[Collected data]
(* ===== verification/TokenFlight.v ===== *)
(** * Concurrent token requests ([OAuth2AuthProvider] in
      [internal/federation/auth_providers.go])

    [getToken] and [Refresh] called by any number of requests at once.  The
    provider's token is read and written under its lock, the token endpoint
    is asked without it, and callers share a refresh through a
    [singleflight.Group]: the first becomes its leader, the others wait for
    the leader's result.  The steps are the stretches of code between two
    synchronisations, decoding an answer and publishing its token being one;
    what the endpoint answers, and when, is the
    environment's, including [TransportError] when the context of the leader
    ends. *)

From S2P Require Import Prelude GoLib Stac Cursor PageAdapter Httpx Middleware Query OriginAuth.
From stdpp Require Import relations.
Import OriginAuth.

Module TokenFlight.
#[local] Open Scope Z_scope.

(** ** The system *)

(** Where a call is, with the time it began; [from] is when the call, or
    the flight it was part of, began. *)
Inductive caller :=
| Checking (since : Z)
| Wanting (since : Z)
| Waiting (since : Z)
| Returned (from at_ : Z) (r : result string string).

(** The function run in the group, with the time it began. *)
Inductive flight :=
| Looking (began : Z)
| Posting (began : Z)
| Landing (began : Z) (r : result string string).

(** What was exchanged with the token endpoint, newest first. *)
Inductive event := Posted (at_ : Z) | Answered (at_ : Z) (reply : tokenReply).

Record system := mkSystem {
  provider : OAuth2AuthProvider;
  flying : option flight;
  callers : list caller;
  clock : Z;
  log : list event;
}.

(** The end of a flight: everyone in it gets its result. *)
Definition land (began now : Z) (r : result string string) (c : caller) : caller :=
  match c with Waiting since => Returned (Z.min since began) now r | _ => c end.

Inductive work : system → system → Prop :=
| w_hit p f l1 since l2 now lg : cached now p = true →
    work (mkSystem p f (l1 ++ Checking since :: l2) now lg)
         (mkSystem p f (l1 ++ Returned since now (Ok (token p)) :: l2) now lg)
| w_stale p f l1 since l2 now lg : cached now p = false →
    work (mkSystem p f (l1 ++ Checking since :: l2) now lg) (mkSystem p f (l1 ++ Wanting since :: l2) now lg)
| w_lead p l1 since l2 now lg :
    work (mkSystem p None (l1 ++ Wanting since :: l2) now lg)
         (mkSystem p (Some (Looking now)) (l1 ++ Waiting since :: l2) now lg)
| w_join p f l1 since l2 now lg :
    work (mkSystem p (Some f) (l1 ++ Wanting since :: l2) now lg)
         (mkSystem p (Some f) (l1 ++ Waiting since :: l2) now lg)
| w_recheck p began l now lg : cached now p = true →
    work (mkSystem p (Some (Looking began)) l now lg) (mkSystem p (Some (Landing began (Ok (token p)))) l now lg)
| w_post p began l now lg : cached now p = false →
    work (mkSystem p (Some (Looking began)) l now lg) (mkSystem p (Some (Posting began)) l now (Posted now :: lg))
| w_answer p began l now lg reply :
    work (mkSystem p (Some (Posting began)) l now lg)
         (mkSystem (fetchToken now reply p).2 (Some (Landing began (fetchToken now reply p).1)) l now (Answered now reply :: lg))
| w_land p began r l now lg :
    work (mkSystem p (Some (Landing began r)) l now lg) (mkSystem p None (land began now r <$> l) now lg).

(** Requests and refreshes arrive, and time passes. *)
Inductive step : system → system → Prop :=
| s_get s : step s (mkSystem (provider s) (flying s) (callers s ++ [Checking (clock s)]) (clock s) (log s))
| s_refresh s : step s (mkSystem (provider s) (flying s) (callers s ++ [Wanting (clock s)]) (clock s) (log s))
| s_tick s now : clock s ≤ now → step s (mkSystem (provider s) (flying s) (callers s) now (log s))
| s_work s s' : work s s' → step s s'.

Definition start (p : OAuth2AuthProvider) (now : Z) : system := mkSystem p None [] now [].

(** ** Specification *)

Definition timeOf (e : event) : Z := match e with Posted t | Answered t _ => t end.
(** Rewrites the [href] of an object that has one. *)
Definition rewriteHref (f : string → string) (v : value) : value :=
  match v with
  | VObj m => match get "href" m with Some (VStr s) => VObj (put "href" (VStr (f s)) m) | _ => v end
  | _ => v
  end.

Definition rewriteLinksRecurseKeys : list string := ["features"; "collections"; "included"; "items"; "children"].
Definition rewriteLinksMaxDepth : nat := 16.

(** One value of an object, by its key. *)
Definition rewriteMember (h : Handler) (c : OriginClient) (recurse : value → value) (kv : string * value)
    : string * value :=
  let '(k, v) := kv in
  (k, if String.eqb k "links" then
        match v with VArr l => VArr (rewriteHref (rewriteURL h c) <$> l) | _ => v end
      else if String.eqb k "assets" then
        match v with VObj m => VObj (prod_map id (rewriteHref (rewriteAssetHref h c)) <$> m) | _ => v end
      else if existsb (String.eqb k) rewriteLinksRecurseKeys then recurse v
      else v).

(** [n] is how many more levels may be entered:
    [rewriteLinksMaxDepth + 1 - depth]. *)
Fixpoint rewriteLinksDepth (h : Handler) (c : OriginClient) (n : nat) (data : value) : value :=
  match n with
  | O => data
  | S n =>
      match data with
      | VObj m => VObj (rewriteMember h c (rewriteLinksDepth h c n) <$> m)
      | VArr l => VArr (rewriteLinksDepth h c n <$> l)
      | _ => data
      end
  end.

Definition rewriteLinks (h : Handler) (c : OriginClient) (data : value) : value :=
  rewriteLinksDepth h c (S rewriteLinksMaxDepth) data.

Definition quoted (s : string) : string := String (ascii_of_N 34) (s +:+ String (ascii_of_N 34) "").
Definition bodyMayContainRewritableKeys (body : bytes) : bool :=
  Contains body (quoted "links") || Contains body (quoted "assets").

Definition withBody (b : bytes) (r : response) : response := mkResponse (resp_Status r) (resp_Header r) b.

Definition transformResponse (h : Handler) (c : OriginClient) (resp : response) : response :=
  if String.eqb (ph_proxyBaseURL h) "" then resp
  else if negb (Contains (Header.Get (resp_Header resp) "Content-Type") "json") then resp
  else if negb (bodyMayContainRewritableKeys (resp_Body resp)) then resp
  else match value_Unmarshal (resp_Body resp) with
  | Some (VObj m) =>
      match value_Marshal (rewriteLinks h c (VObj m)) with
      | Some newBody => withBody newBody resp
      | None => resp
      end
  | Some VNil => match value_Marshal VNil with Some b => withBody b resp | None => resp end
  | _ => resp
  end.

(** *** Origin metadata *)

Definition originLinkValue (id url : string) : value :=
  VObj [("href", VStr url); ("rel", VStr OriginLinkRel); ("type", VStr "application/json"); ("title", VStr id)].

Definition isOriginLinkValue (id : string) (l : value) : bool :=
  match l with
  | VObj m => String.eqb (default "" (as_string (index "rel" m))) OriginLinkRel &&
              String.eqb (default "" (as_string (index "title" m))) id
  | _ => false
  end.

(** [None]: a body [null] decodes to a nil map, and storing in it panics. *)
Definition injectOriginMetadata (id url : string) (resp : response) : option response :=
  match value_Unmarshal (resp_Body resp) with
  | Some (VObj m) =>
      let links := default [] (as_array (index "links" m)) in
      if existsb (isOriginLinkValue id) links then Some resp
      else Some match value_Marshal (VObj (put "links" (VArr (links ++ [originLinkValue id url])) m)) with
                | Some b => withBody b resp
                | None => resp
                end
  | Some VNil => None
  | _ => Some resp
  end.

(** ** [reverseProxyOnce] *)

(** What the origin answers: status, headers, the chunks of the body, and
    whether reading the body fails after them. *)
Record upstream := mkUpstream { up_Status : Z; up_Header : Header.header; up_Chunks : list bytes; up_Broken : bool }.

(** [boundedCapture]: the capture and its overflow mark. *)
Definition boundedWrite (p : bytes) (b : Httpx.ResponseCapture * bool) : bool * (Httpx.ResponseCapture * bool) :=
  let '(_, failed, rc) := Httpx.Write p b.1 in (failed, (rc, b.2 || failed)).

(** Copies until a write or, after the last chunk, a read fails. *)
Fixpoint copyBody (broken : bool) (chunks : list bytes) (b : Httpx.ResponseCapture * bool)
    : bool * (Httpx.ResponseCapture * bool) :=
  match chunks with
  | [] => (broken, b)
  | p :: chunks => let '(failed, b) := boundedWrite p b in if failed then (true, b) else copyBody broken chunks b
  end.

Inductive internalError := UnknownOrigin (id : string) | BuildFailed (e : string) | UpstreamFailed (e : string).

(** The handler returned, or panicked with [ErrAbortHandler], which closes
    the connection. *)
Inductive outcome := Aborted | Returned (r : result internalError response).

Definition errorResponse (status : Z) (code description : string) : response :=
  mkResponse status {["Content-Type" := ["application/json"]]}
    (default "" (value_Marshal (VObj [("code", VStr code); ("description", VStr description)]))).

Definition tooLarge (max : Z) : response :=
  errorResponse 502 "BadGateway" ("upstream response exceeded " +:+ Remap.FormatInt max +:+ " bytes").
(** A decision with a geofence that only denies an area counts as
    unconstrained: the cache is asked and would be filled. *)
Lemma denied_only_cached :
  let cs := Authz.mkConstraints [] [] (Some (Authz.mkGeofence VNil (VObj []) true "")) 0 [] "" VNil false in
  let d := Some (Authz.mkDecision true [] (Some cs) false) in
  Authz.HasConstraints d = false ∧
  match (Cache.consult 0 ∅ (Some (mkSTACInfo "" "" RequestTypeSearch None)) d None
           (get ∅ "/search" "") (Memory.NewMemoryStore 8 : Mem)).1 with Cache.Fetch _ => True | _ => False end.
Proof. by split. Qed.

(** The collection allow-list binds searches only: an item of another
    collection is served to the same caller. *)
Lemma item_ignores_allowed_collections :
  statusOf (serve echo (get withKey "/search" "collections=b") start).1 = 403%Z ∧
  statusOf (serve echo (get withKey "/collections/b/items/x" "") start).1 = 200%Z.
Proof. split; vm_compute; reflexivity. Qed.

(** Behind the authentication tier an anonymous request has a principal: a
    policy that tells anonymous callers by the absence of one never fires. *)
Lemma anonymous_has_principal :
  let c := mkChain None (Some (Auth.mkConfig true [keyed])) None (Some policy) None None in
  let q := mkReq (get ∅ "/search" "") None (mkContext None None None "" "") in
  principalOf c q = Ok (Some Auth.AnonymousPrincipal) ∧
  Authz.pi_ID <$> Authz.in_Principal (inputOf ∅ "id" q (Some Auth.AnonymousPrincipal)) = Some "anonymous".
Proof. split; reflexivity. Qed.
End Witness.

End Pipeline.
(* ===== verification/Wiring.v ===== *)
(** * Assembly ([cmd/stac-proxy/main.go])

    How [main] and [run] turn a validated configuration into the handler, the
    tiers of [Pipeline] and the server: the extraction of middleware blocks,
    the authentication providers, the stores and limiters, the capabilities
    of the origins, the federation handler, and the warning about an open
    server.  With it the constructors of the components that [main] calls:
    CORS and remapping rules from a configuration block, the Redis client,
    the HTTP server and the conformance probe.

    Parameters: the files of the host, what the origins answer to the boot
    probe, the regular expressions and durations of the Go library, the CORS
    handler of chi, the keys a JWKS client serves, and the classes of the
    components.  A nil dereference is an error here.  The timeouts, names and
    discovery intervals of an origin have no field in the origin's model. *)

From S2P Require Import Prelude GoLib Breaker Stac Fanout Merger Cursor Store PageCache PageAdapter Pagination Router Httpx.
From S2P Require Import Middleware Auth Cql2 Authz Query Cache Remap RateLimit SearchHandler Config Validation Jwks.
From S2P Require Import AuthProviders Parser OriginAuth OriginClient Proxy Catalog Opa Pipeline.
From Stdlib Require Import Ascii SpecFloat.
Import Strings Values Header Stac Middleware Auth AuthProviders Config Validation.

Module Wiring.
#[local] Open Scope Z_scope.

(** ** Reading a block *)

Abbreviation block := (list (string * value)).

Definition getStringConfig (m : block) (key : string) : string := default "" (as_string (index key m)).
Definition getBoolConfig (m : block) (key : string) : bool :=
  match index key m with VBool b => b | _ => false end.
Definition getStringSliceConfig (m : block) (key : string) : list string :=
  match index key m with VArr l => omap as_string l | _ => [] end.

* **EXERCISE OBJECTIVE**
Gather every line from the entries above where the word "quoted" appears, and copy them.

* **EXERCISE OUTPUT**
Definition quoted (s : string) : string := String (ascii_of_N 34) (s +:+ String (ascii_of_N 34) "").
  Contains body (quoted "links") || Contains body (quoted "assets").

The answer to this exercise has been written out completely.